Его первый номер был своего рода экспериментом. Возможно, в конце концов, идея не подошла бы читателям Atlantic Monthly.

«Режьте, кромсайте, отвергайте, обращайтесь с ним совершенно свободно», — писал он и ждал результата.

«Результатом» стало то, что Хоуэллс выразил свой восторг:

Статья о Миссисипи — просто капитал. Она почти сделала воду в нашем кувшине со льдом мутной, пока я читал ее. Не думаю, что буду сильно вмешиваться в нее, даже в виде предложений. Очерк о захолустном городишке был так хорош, что мне хотелось бы, чтобы его было больше. Мне нужны эти очерки, если вы сможете их писать, каждый месяц.

Марк Твен теперь был по-настоящему заинтересован в этой новой литературной затее. Он был буквально пропитан воспоминаниями. Он писал на тему, которая была ближе всего его сердцу. Через десять дней он сообщил, что закончил три статьи и начал четвертую.

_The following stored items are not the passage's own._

(** * The Babel REPL: the worker-side compile function and its orchestrator

    A shallow embedding of the two source files of the playground:

    - the worker's [compile] function (the file with the [Babel.transform]
      call), in [Module Compile];
    - the React component [Repl] of [js/repl/Repl.js], in [Module Repl], as
      an event-driven state machine.

    JavaScript strings are Rocq strings whose characters stand for code
    units below 256; [null] is [None]. *)

From Stdlib Require Import ZArith Ascii.
From stdpp Require Import base option list strings gmap.

Local Open Scope Z_scope.

(** ** The string built-ins the source calls *)

Module Js.

(** [String.prototype.trim] strips WhiteSpace and LineTerminator code
    points; below 256 these are TAB, LF, VT, FF, CR, SP and NBSP. *)
Definition isWhiteSpace (c : ascii) : bool :=
  match N_of_ascii c with
  | 9 | 10 | 11 | 12 | 13 | 32 | 160 => true
  | _ => false
  end%N.

Definition isEmpty (s : string) : bool :=
  match s with EmptyString => true | String _ _ => false end.

(** Truthiness of a string value: every string but the empty one. *)
Definition truthy (s : string) : bool := negb (isEmpty s).

Fixpoint trimStart (s : string) : string :=
  match s with
  | EmptyString => EmptyString
  | String c s' => if isWhiteSpace c then trimStart s' else s
  end.

Fixpoint trimEnd (s : string) : string :=
  match s with
  | EmptyString => EmptyString
  | String c s' =>
      let r := trimEnd s' in
      if isWhiteSpace c && isEmpty r then EmptyString else String c r
  end.

Definition trim (s : string) : string := trimEnd (trimStart s).

(** [s.split(sep)] for a one-character separator: never the empty
    list, [""] splits to [[""]]. *)
Fixpoint split (sep : ascii) (s : string) : list string :=
  match s with
  | EmptyString => [EmptyString]
  | String c s' =>
      if Ascii.eqb c sep then EmptyString :: split sep s'
      else match split sep s' with
           | p :: ps => String c p :: ps
           | [] => [String c EmptyString]
           end
  end.

(** [l.join(sep)]. *)
Fixpoint join (sep : string) (l : list string) : string :=
  match l with
  | [] => EmptyString
  | [x] => x
  | x :: rest => x +:+ sep +:+ join sep rest
  end.

(** Whether a string starts with, ends with, or holds a given kind of
    character. *)
Definition startsBlank (s : string) : bool :=
  match s with
  | EmptyString => false
  | String c _ => isWhiteSpace c
  end.

Fixpoint endsBlank (s : string) : bool :=
  match s with
  | EmptyString => false
  | String c EmptyString => isWhiteSpace c
  | String _ s' => endsBlank s'
  end.

Fixpoint contains (sep : ascii) (s : string) : bool :=
  match s with
  | EmptyString => false
  | String c s' => Ascii.eqb c sep || contains sep s'
  end.

(** A string of blanks and nothing else. *)
Fixpoint isBlank (s : string) : bool :=
  match s with
  | EmptyString => true
  | String c s' => isWhiteSpace c && isBlank s'
  end.

(** An [Error] object, the kind of value Babel and [JSON.stringify]
    throw. *)
Record Error := mkError { name : string; message : string }.

(** [Error.prototype.toString], what a template literal prints. *)
Definition toString (e : Error) : string :=
  if isEmpty (name e) then message e
  else if isEmpty (message e) then name e
  else name e +:+ ": " +:+ message e.

End Js.

(** ** The compile function of the worker *)

Module Compile.

(** A nullable version field of the env config. *)
Definition Version := option string.

Record EnvConfig := mkEnvConfig {
  browsers : string;
  electron : Version;
  isEnvPresetEnabled : bool;
  isElectronEnabled : bool;
  isNodeEnabled : bool;
  node : Version;
}.
(** The ways [waitOnCertification] can end. *)
Lemma waitOnCertification_cases (error : Value) :
  (exists trace e, waitOnCertification error = (trace, Thrown e)
                   /\ asleep trace = 0%Z)
  \/ (exists summary message,
        errorSummary error = Normal summary
        /\ strictEquals (getMember summary "status") (VNum 200) = false
        /\ waitOnCertification error
           = ([ ConsoleLog (Json summary);
                ConsoleLog (Text (operation_status_text
                                    (getMember summary "status") message
                                    WITHDRAWAL_TIMEOUT));
                Slept WITHDRAWAL_TIMEOUT ],
              Normal VUndefined))
  \/ (exists summary,
        errorSummary error = Normal summary
        /\ getMember summary "status" = VNum 200
        /\ waitOnCertification error = ([], Normal summary)).
Proof.
  unfold waitOnCertification. destruct (errorSummary error) as [summary|e];
    cbn [lift bind]; [|left; exists [], e; auto].
  destruct (strictEquals (getMember summary "status") (VNum 200)) eqn:Es;
    cbn [negb].
  - apply strictEquals_number in Es. right; right. exists summary. auto.
  - destruct (getProp (getMember summary "data") "message") as [message|e];
      cbn [lift bind showError LOG_ERRORS console_log emit app].
    + right; left. exists summary, message. auto.
    + left. eexists; eexists. split; reflexivity.
Qed.

(** [waitOnCertification] hands back a value other than [undefined] only
    for a status that is exactly the number 200, and then it has neither
    logged nor slept; whenever it resolves to [undefined] it has slept
    [WITHDRAWAL_TIMEOUT], once. *)
Theorem waitOnCertification_returns_only_on_200 (error result : Value) :
  snd (waitOnCertification error) = Normal result ->
  (result <> VUndefined ->
   errorSummary error = Normal result
   /\ getMember result "status" = VNum 200
   /\ fst (waitOnCertification error) = [])
  /\ (result = VUndefined ->
      asleep (fst (waitOnCertification error)) = WITHDRAWAL_TIMEOUT).
Proof.
  destruct (waitOnCertification_cases error)
    as [(trace & e & Hr & _)
       | [(summary & message & Hs & Hn & Hr) | (summary & Hs & H200 & Hr)]];
    rewrite Hr; cbn [fst snd]; intros H; inversion H; subst.
  - split; [intros Hc; contradiction | reflexivity].
  - split; [auto|].
    intros ->. destruct error; simpl in Hs; discriminate.
Qed.

Lemma waitOnCertification_returns_only_on_200_witness :
  asleep (fst (waitOnCertification certification_in_progress))
  = WITHDRAWAL_TIMEOUT
  /\ fst (waitOnCertification
            (VObj [("status", VNum 200); ("data", VNull)])) = [].
Proof.
  split.
  - exact (proj2 (waitOnCertification_returns_only_on_200
                    certification_in_progress VUndefined eq_refl) eq_refl).
  - exact (proj2 (proj2 (proj1
             (waitOnCertification_returns_only_on_200
                (VObj [("status", VNum 200); ("data", VNull)])
                (VObj [ ("status", VNum 200); ("statusText", VUndefined);
                        ("data", VNull) ])
                eq_refl)
             ltac:(discriminate)))).
Defined.

(* ================================================================== *)
(** ** The tests under retries, for every reply *)
(* ================================================================== *)

Lemma rate_limited_run_again_witness :
  run 3 (status_test "en-US" Skill sample_client "v1" (VStr "s"))
        (fun _ => Failed [("response", rate_limited)]) 0
  = (Issued (request (beforeEach
               (status_test "en-US" Skill sample_client "v1" (VStr "s"))))
     :: ConsoleLog (Text (operation_status_text (VNum 429)
                            (getMember (VObj [("message",
                                               VStr "Too many requests")])
                                       "message") RETRY_TIMEOUT))
     :: Slept RETRY_TIMEOUT
     :: fst (run 2 (status_test "en-US" Skill sample_client "v1" (VStr "s"))
                 (fun _ => Failed [("response", rate_limited)]) 1),
     snd (run 2 (status_test "en-US" Skill sample_client "v1" (VStr "s"))
              (fun _ => Failed [("response", rate_limited)]) 1)).
Proof.
  apply (rate_limited_run_again
           (status_test "en-US" Skill sample_client "v1" (VStr "s"))
           (fun _ => Failed [("response", rate_limited)]) 0 2
           [ ("status", VNum 429); ("statusText", VStr "Too Many Requests");
             ("data", VObj [("message", VStr "Too many requests")]) ]
           (VObj [("message", VStr "Too many requests")]));
    first [reflexivity | discriminate].
Defined.

Lemma expectation_rejected (locale : string) (target : Target)
    (client : Client) (v : string) (skillId reason : Value) :
  In v SUPPORTED_VERSIONS ->
  expectation (status_test locale target client v skillId) (Rejected reason)
  = false.
Proof.
  intros Hv. destruct (supported_cases v Hv) as [-> | ->];
    destruct target; reflexivity.
Qed.

(** A status check that fails without a response (a network error) is not
    paused on: the adapter rejects with [undefined], [retry] throws on it
    before logging or sleeping, and the attempt fails at once. *)
Theorem network_failure_fails_without_pause
    (locale : string) (target : Target) (client : Client) (v : string)
    (skillId : Value) (error : Props) :
  In v SUPPORTED_VERSIONS ->
  lookup "response" error = None ->
  attempt (status_test locale target client v skillId) (Failed error)
  = ([Issued (request (beforeEach
                 (status_test locale target client v skillId)))],
     false).
Proof.
  intros Hv He. unfold attempt.
  assert (Hs : settle (beforeEach (status_test locale target client v skillId))
                      (Failed error) = Rejected VUndefined).
  { destruct target; cbn; rewrite reject_response_of;
      unfold response_of; rewrite He; reflexivity. }
  rewrite Hs, status_test_onRejected. cbn [retry errorSummary getProp cbind
                                            lift bind subject_of].
  rewrite (expectation_rejected _ _ _ _ _ _ Hv). reflexivity.
Qed.

Lemma network_failure_fails_without_pause_witness :
  attempt (status_test "en-US" Model sample_client "v0" (VStr "s"))
          (Failed [("code", VStr "ECONNRESET")])
  = ([Issued (request (beforeEach
                 (status_test "en-US" Model sample_client "v0" (VStr "s"))))],
     false).
Proof.
  apply network_failure_fails_without_pause.
  - left. reflexivity.
  - reflexivity.
Defined.

(** *** Requests and pauses of a run *)

Lemma requests_app (a b : list Event) :
  requests (a ++ b)%list = (requests a ++ requests b)%list.
Proof.
  induction a as [|e a IH]; simpl; [reflexivity|].
  destruct e; simpl; rewrite IH; reflexivity.
Qed.

Lemma asleep_app (a b : list Event) :
  asleep (a ++ b)%list = (asleep a + asleep b)%Z.
Proof.
  induction a as [|e a IH]; simpl; [reflexivity|].
  destruct e; rewrite ?IH; lia.
Qed.

Lemma retry_quiet (error : Value) :
  requests (fst (retry error)) = []
  /\ (0 <= asleep (fst (retry error)) <= RETRY_TIMEOUT)%Z.
Proof.
  destruct (retry_cases error)
    as [[e He] | [(summary & message & _ & _ & Hr) | (summary & _ & _ & Hr)]];
    rewrite ?He, ?Hr; cbn; unfold RETRY_TIMEOUT; split;
    first [reflexivity | lia].
Qed.

Lemma poll_quiet (locale : string) (target : Target) (v : string)
    (response : Value) :
  requests (fst (poll locale target v response)) = []
  /\ (0 <= asleep (fst (poll locale target v response)) <= RETRY_TIMEOUT)%Z.
Proof.
  destruct (statusOf locale target v response) as [[status response']|e]
    eqn:Es.
  - rewrite (poll_step _ _ _ _ _ _ Es).
    destruct (strictEquals status (getMember (VObj (READY target)) v));
      cbn; unfold RETRY_TIMEOUT; split; first [reflexivity | lia].
  - rewrite (poll_unreadable _ _ _ _ _ Es). cbn. unfold RETRY_TIMEOUT.
    split; [reflexivity | lia].
Qed.
(** The blocked package [bar] and the unknown package [baz] get no build
    record. *)
Lemma unlisted_package_gets_no_record_witness :
  BuildRecord.initContainerBuild session "bar" "1.0" "2" t1 persistent
                                 record_start
  = (Raise (BuildRecord.is_blocked "bar" "t1-dest"),
     {| BuildRecord.self_id := 1;
        BuildRecord.log := [BuildRecord.GetPackageConfig "t1-dest" "bar"] |})
  ∧ BuildRecord.initContainerBuild session "baz" "1.0" "2" t1 persistent
                                   record_start
    = (Raise (BuildRecord.not_listed "baz" "t1-dest"),
       {| BuildRecord.self_id := 1;
          BuildRecord.log :=
            [BuildRecord.GetPackageConfig "t1-dest" "baz"] |}).
Proof.
  split.
  - apply (unlisted_package_gets_no_record session "bar" "1.0" "2" t1
             persistent record_start
             (Some {| BuildRecord.blocked := true |}));
      try reflexivity. by right.
  - apply (unlisted_package_gets_no_record session "baz" "1.0" "2" t1
             persistent record_start None);
      try reflexivity. by left.
Defined.

(** The listed package [foo] gets its record, with epoch 0. *)
Lemma record_needs_listed_package_witness :
  (BuildRecord.initContainerBuild session "foo" "1.0" "2" t1 persistent
                                  record_start).1
  = Return 500 ∧
  BuildRecord.getPackageConfig session "t1-dest" "foo"
  = Return (Some {| BuildRecord.blocked := false |}).
Proof.
  destruct (record_needs_listed_package session "foo" "1.0" "2" t1
              persistent record_start 1 "foo" "1.0" "2" 0
              [BuildRecord.GetPackageConfig "t1-dest" "foo";
               BuildRecord.InitContainerBuild 1 "foo" "1.0" "2" 0])
    as (_ & _ & Hresult & Hwhy).
  - reflexivity.
  - apply list_elem_of_further, list_elem_of_here.
  - split; [exact Hresult|reflexivity].
Defined.

(** A line of the expected output of a result, two levels deep. *)
Lemma expected_lines_are_indented_witness :
  ∃ body,
    "      r/foo:1" +:+ TestHelpers.newline
    = EmptyString +:+ body +:+ TestHelpers.newline.
Proof.
  apply (expected_lines_are_indented build_result EmptyString "  ").
  apply list_elem_of_In. vm_compute. do 4 right. left. reflexivity.
Defined.

End more_scenarios.
(** A call either returns a value or raises. *)
Inductive outcome (A : Type) : Type :=
| Return (a : A)
| Raise (e : exn).
Arguments Return {A} a.
Arguments Raise {A} e.

#[export] Instance outcome_ret : MRet outcome := @Return.
#[export] Instance outcome_bind : MBind outcome := fun A B f m =>
  match m with
  | Return a => f a
  | Raise e => Raise e
  end.

(** ** numpy *)

Module np.

(** What the module observes of an input array: its shape and its items in
    row-major (C) order, which is the order [ravel()] lists them in
    whatever the memory layout is. *)
Record ndarray (T : Type) : Type := mk_ndarray {
  shape : list Z;
  items : list T
}.
Arguments mk_ndarray {T} shape items.
Arguments shape {T}.
Arguments items {T}.

(** [PyArray_MultiplyList]: the number of items a shape holds. *)
Definition size_of (dims : list Z) : Z := foldr Z.mul 1 dims.

(** numpy's own invariant on every array object. *)
Definition well_formed {T} (a : ndarray T) : Prop :=
  Forall (fun d => 0 <= d) (shape a) /\
  Z.of_nat (length (items a)) = size_of (shape a).

Definition ndim {T} (a : ndarray T) : nat := length (shape a).

(** An item type that [astype(dtype=np.uint8)] casts without fail: the
    cast is the dtype's own (for the integer dtypes it wraps modulo 256).
    Arrays whose items numpy may refuse to cast, such as arrays of
    objects, are no instance. *)
Class Dtype (T : Type) : Type := {
  to_uint8 : T -> Z;
  to_uint8_range : forall x, 0 <= to_uint8 x < 256
}.

#[global] Instance int_dtype : Dtype Z.
Proof.
  refine {| to_uint8 := fun x => x `mod` 256 |}.
  intros x. apply Z.mod_pos_bound. lia.
Defined.

Definition astype_uint8 {T} `{Dtype T} (a : ndarray T) : ndarray Z :=
  mk_ndarray (shape a) (to_uint8 <$> items a).

Definition ravel {T} (a : ndarray T) : list T := items a.

(** [bytearray(a)] of a one-dimensional uint8 array: a fresh copy of its
    bytes. *)
Definition bytearray (bytes : list Z) : list Z := bytes.

(** The object [np.ndarray(shape, dtype=np.uint8, buffer, strides)] builds:
    a window on [buffer], which it does not copy. *)
Record view : Type := mk_view {
  v_shape : list Z;
  v_strides : list Z;
  v_buffer : list Z
}.

(** numpy's [offset_bounds_from_strides]: the half-open range of byte
    offsets the window reaches; empty as soon as one dimension is 0. *)
Fixpoint offset_bounds_from_strides
    (itemsize : Z) (dims strides : list Z) (lower upper : Z) : Z * Z :=
  match dims, strides with
  | d :: dims', s :: strides' =>
      if d =? 0 then (0, 0)
      else
        let max_axis_offset := s * (d - 1) in
        if 0 <? max_axis_offset
        then offset_bounds_from_strides itemsize dims' strides' lower (upper + max_axis_offset)
        else offset_bounds_from_strides itemsize dims' strides' (lower + max_axis_offset) upper
  | _, _ => (lower, upper + itemsize)
  end.

(** numpy's [PyArray_CheckStrides]: do the offsets that shape and strides
    reach lie within [numbytes] bytes? A [numbytes] of 0 is read as "as
    many bytes as the shape needs", as the C API documents it. *)
Definition CheckStrides
    (elsize numbytes offset : Z) (dims newstrides : list Z) : bool :=
  let numbytes := if numbytes =? 0 then size_of dims * elsize else numbytes in
  let begin_ := - offset in
  let end_ := numbytes - offset in
  let '(lower_offset, upper_offset) :=
    offset_bounds_from_strides elsize dims newstrides 0 0 in
  negb ((end_ <? upper_offset) || (lower_offset <? begin_)).

(** The constructor [np.ndarray(shape, dtype, buffer, offset, strides)]
    as numpy's [array_new] runs it when buffer and strides are given, for
    [dtype=np.uint8] (item size 1) and offset 0: the strides are checked
    against the length of the buffer, then the dimensions are checked
    while the array object is made. numpy holds dimensions, strides and
    offsets in machine words ([npy_intp]); the integers here are exact,
    so the two agree where every entry of shape and strides and the
    number of bytes the shape needs fit such a word, and statements about
    rows keep to that range. *)
Definition ndarray_uint8 (shape buffer strides : list Z) : outcome view :=
  if negb (length strides =? length shape)%nat then
    Raise (ValueError "strides, if given, must be the same length as shape")
  else if negb (CheckStrides 1 (Z.of_nat (length buffer)) 0 shape strides) then
    Raise (ValueError
      "strides is incompatible with shape of requested array and size of buffer")
  else if existsb (fun d => d <? 0) shape then
    Raise (ValueError "negative dimensions are not allowed")
  else Return (mk_view shape strides buffer).

(** The byte at an offset of the buffer; [None] outside it. *)
Definition peek (buffer : list Z) (off : Z) : option Z :=
  if off <? 0 then None else buffer !! Z.to_nat off.

(** The items of a window in row-major order of their indices. *)
Fixpoint gather (dims strides : list Z) (off : Z) (buffer : list Z)
    : list (option Z) :=
  match dims, strides with
  | d :: dims', s :: strides' =>
      concat ((fun i => gather dims' strides' (off + i * s) buffer) <$> seqZ 0 d)
  | _, _ => [peek buffer off]
  end.

Definition tolist (v : view) : list (option Z) :=
  gather (v_shape v) (v_strides v) 0 (v_buffer v).

(** The array a window shows, when all of it lies inside the buffer. *)
Definition contents (v : view) : option (ndarray Z) :=
  mk_ndarray (v_shape v) <$> mapM id (tolist v).

End np.

(** ** pyspark.sql.types: rows *)

Module types.

(** The values an image row holds. *)
Inductive value : Type :=
| VStr (s : string)
| VInt (n : Z)
| VBytes (b : list Z).

(** Modelled from the spec: [Row] and [_create_row] of pyspark.sql.types
    are imported by the module and not part of it. A row is a tuple of
    values that carries the list of its field names; it is built by
    position, and a field is read by the position of its name. *)
Record Row : Type := mk_Row {
  __fields__ : list string;
  values : list value
}.

Definition _create_row (fields : list string) (vals : list value) : Row :=
  mk_Row fields vals.

(** Modelled from the spec: the position of a name in the list of field
    names ([list.index]), the first one when the name occurs twice. *)
Fixpoint index (item : string) (l : list string) : option nat :=
  match l with
  | [] => None
  | x :: l' => if String.eqb x item then Some 0%nat else S <$> index item l'
  end.
(** ** The results of the scan, and the traversal *)

Lemma contains_loop_codes (fuel : nat) (m item : list byte) (v : Z) :
  _cache_contains_loop fuel m item = Ret v →
  v = CACHE_CONTAINS_SUCCESS ∨ v = CACHE_CONTAINS_FAILED.
Proof.
  revert m. induction fuel as [|fuel IH]; intros m; [done|].
  destruct m as [|b m]; [done|]. rewrite contains_loop_step.
  destruct (is_nul b); [intros [= <-]; by right|].
  destruct (mem_streq (b :: m) item) as [[]|]; [intros [= <-]; by left| |done].
  destruct (mem_strlen (b :: m)); [apply IH|done].
Qed.

Lemma traverse_loop_step (fuel : nat) (b : byte) (m : list byte) :
  cache_debug_traverse_loop (S fuel) (b :: m)
  = if is_nul b then Ret []
    else match mem_strlen (b :: m) with
         | None => Fault
         | Some n =>
             match cache_debug_traverse_loop fuel (drop (n + 1) (b :: m)) with
             | Ret out => Ret (take n (b :: m) :: out)
             | Fault => Fault
             | OutOfFuel => OutOfFuel
             end
         end.
Proof. reflexivity. Qed.

(** The traversal prints the stored strings when a byte is left after
    them, and leaves the region when none is. *)
Lemma traverse_loop_layout (log : list (list byte)) (tail : list byte)
    (fuel : nat) :
  Forall item_ok log →
  (length (layout log ++ tail) < fuel)%nat →
  cache_debug_traverse_loop fuel (layout log ++ tail)
  = match tail with
    | [] => Fault
    | b :: _ => if is_nul b then Ret log
                else cache_debug_traverse_loop fuel (layout log ++ tail)
    end.
Proof.
  intros Hlog. revert fuel.
  induction Hlog as [|s log [Hs0 Hs] _ IH]; intros fuel Hlen.
  - rewrite layout_nil. simpl. destruct fuel as [|fuel]; [simpl in Hlen; lia|].
    destruct tail as [|b tail]; [done|].
    destruct (is_nul b) eqn:Eb; [by rewrite traverse_loop_step, Eb|done].
  - destruct tail as [|b' tail].
    + destruct fuel as [|fuel]; [lia|].
      rewrite app_nil_r in *. rewrite layout_cons in *.
      destruct s as [|b s]; [done|].
      change ((b :: s) ++ x00 :: layout log)
        with (b :: (s ++ x00 :: layout log)).
      rewrite traverse_loop_step.
      apply cstring_cons in Hs as Hs'. destruct Hs' as [Hb _].
      apply is_nul_false in Hb. rewrite Hb.
      change (b :: (s ++ x00 :: layout log))
        with ((b :: s) ++ x00 :: layout log).
      rewrite mem_strlen_cstring by done. rewrite drop_item.
      rewrite IH by list_len Hlen. done.
    + destruct (is_nul b') eqn:Eb'; [|done].
      destruct fuel as [|fuel]; [lia|].
      rewrite layout_cons, <- app_assoc in *.
      destruct s as [|b s]; [done|].
      change ((b :: s) ++ (x00 :: layout log) ++ b' :: tail)
        with (b :: (s ++ x00 :: layout log ++ b' :: tail)).
      rewrite traverse_loop_step.
      apply cstring_cons in Hs as Hs'. destruct Hs' as [Hb _].
      apply is_nul_false in Hb. rewrite Hb.
      change (b :: (s ++ x00 :: layout log ++ b' :: tail))
        with ((b :: s) ++ x00 :: layout log ++ b' :: tail).
      rewrite mem_strlen_cstring by done. rewrite drop_item.
      rewrite IH by list_len Hlen.
      by rewrite take_app_length.
Qed.

Lemma debug_traverse_spec (c : cache) (log : list (list byte)) :
  cache_inv c log →
  cache_debug_traverse (Some c)
  = if decide (hdr_length c = size c - sizeof_cachehdr) then Fault
    else Ret log.
Proof.
  intros Hinv. unfold cache_debug_traverse, _cache_lock.
  destruct (inv_data_split _ _ Hinv) as (k & Hd & Hk).
  generalize (Nat.lt_succ_diag_r (length (CACHE_DATA c))).
  rewrite Hd. intros Hlen.
  rewrite (traverse_loop_layout _ _ _ (inv_items _ _ Hinv) Hlen).
  destruct (decide _) as [Hfull|Hroom].
  - destruct k; [done|lia].
  - pose proof (inv_length_bound _ _ Hinv). destruct k; [lia|done].
Qed.

(** While a byte is left after the items, both scans stay inside the
    region. *)
Lemma scans_in_region_with_room (c : cache) (log : list (list byte))
    (item : list byte) :
  reachable c log → cstring item →
  hdr_length c < size c - sizeof_cachehdr →
  fst (cache_contains (Some c) (Some item)) ≠ Fault
  ∧ cache_debug_traverse (Some c) = Ret log.
Proof.
  intros Hinv%reachable_inv Hi Hroom.
  rewrite (cache_contains_spec _ _ _ Hinv Hi), (debug_traverse_spec _ _ Hinv).
  destruct (decide (hdr_length c = size c - sizeof_cachehdr)) as [?|_]; [lia|].
  split; [by destruct (decide (item ∈ log))|done].
Qed.

(** Once the items reach the last byte of the region, the scan for a
    string that is not stored, and the traversal, leave it. *)
Lemma scans_leave_full_region (c : cache) (log : list (list byte))
    (item : list byte) :
  reachable c log → cstring item → item ∉ log →
  hdr_length c = size c - sizeof_cachehdr →
  fst (cache_contains (Some c) (Some item)) = Fault
  ∧ cache_debug_traverse (Some c) = Fault.
Proof.
  intros Hinv%reachable_inv Hi Hnot Hfull.
  rewrite (cache_contains_spec _ _ _ Hinv Hi), (debug_traverse_spec _ _ Hinv).
  destruct (decide (hdr_length c = size c - sizeof_cachehdr)); [|done].
  by rewrite decide_False.
Qed.

Lemma items_from_nonempty (m run : list byte) :
  Forall (λ s, s ≠ []) (items_from m run).
Proof.
  revert run. induction m as [|b m IH]; intros run; simpl; [constructor|].
  destruct (is_nul b); [|apply IH].
  destruct run; constructor; [done|apply IH].
Qed.

Lemma cache_contains_fst (c : cache) (item : list byte) :
  fst (cache_contains (Some c) (Some item))
  = _cache_contains_loop (S (length (CACHE_DATA c))) (CACHE_DATA c) item.
Proof. reflexivity. Qed.

(** * The claims *)

(** C1. Zero-fill and header invariant.  In every store reachable from a
    freshly created region by the public operations (creation by
    [cache_map] is the first case of [reachable], and [cache_insert],
    [cache_contains], [cache_notcontains_insert] and a further attach are
    its steps), the bytes after the header are [region_size - header_size]
    many, every one of them from offset [length] on is zero,
    [length <= region_size - header_size], [count] is the number of strings
    appended with success, and [length] counts their bytes, terminators
    included, which lie before offset [length] in the order of insertion;
    so [length] and [count] are 0 right after creation. *)
Theorem zero_fill_header_invariant (c : cache) (log : list (list byte)) :
  reachable c log →
  Z.of_nat (length (CACHE_DATA c)) = size c - sizeof_cachehdr
  ∧ (∀ i : nat, hdr_length c ≤ Z.of_nat i < size c - sizeof_cachehdr →
                CACHE_DATA c !! i = Some x00)
  ∧ 0 ≤ hdr_length c ≤ size c - sizeof_cachehdr
  ∧ hdr_count c = Z.of_nat (length log)
  ∧ hdr_length c = Z.of_nat (length (layout log))
  ∧ take (Z.to_nat (hdr_length c)) (CACHE_DATA c) = layout log.
Proof.
  intros Hreach.
  destruct (zero_fill _ _ Hreach) as [Hsz Hzero].
  apply reachable_inv in Hreach as Hinv.
  pose proof (inv_length_bound _ _ Hinv) as HL.
  pose proof (inv_count _ _ Hinv) as Hc.
  pose proof (inv_length _ _ Hinv) as Hlen.
  repeat split; try done; try lia.
  rewrite (inv_data _ _ Hinv), Hlen, Nat2Z.id.
  apply take_app_length.
Qed.

Lemma zero_fill_header_invariant_witness :
  reachable (inserted test_store AAA) [AAA]
  ∧ hdr_length (inserted test_store AAA) = 4
  ∧ hdr_count (inserted test_store AAA) = 1
  ∧ CACHE_DATA (inserted test_store AAA) !! 4%nat = Some x00.
Proof.
  split; [exact store_AAA_reachable|].
  split; [reflexivity|]. split; [reflexivity|].
  destruct (zero_fill_header_invariant _ _ store_AAA_reachable)
    as (_ & Hzero & _).
  apply Hzero. vm_compute. split; [discriminate|reflexivity].
Defined.

(** C2, as the specification states it, fails: a string that is not
    stored and does not fit is still not found after [cache_insert], and
    [count] stays as it was.  Here the store is the fresh test store and the
    string has 4080 bytes, one more than fit with the terminator. *)
Lemma insert_then_contains_counterexample :
  reachable test_store []
  ∧ arg_ok test_store (bytes_B 4080)
  ∧ bytes_B 4080 ≠ []
  ∧ (bytes_B 4080 ∉ @nil (list byte))
  ∧ fst (cache_insert (Some test_store) (Some (bytes_B 4080)))
    = Ret CACHE_INSERTION_FAILED
  ∧ fst (cache_contains (Some (inserted test_store (bytes_B 4080)))
           (Some (bytes_B 4080)))
    ≠ Ret CACHE_CONTAINS_SUCCESS
  ∧ hdr_count (inserted test_store (bytes_B 4080))
    ≠ hdr_count test_store + 1.
Proof.
  split; [exact test_store_reachable|].
  split; [apply arg_ok_test; [done|vm_compute; done]|].
  split; [done|]. split; [apply not_elem_of_nil|].
  split; [vm_compute; reflexivity|].
  split; vm_compute; discriminate.
Qed.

И все же до сих пор я говорил только о лоцманстве как о науке, и сомневаюсь, что когда-нибудь выйду за пределы этой части моей темы. Да я и не хочу. Любой дурак может писать о старых днях на Миссисипи пятисот разных видов, но я единственный человек на свете, который может строчить о лоцманстве того времени, и никто еще не пытался строчить об этом. Его новизна радует меня все время, и это едва ли не единственная новая тема, о которой я знаю.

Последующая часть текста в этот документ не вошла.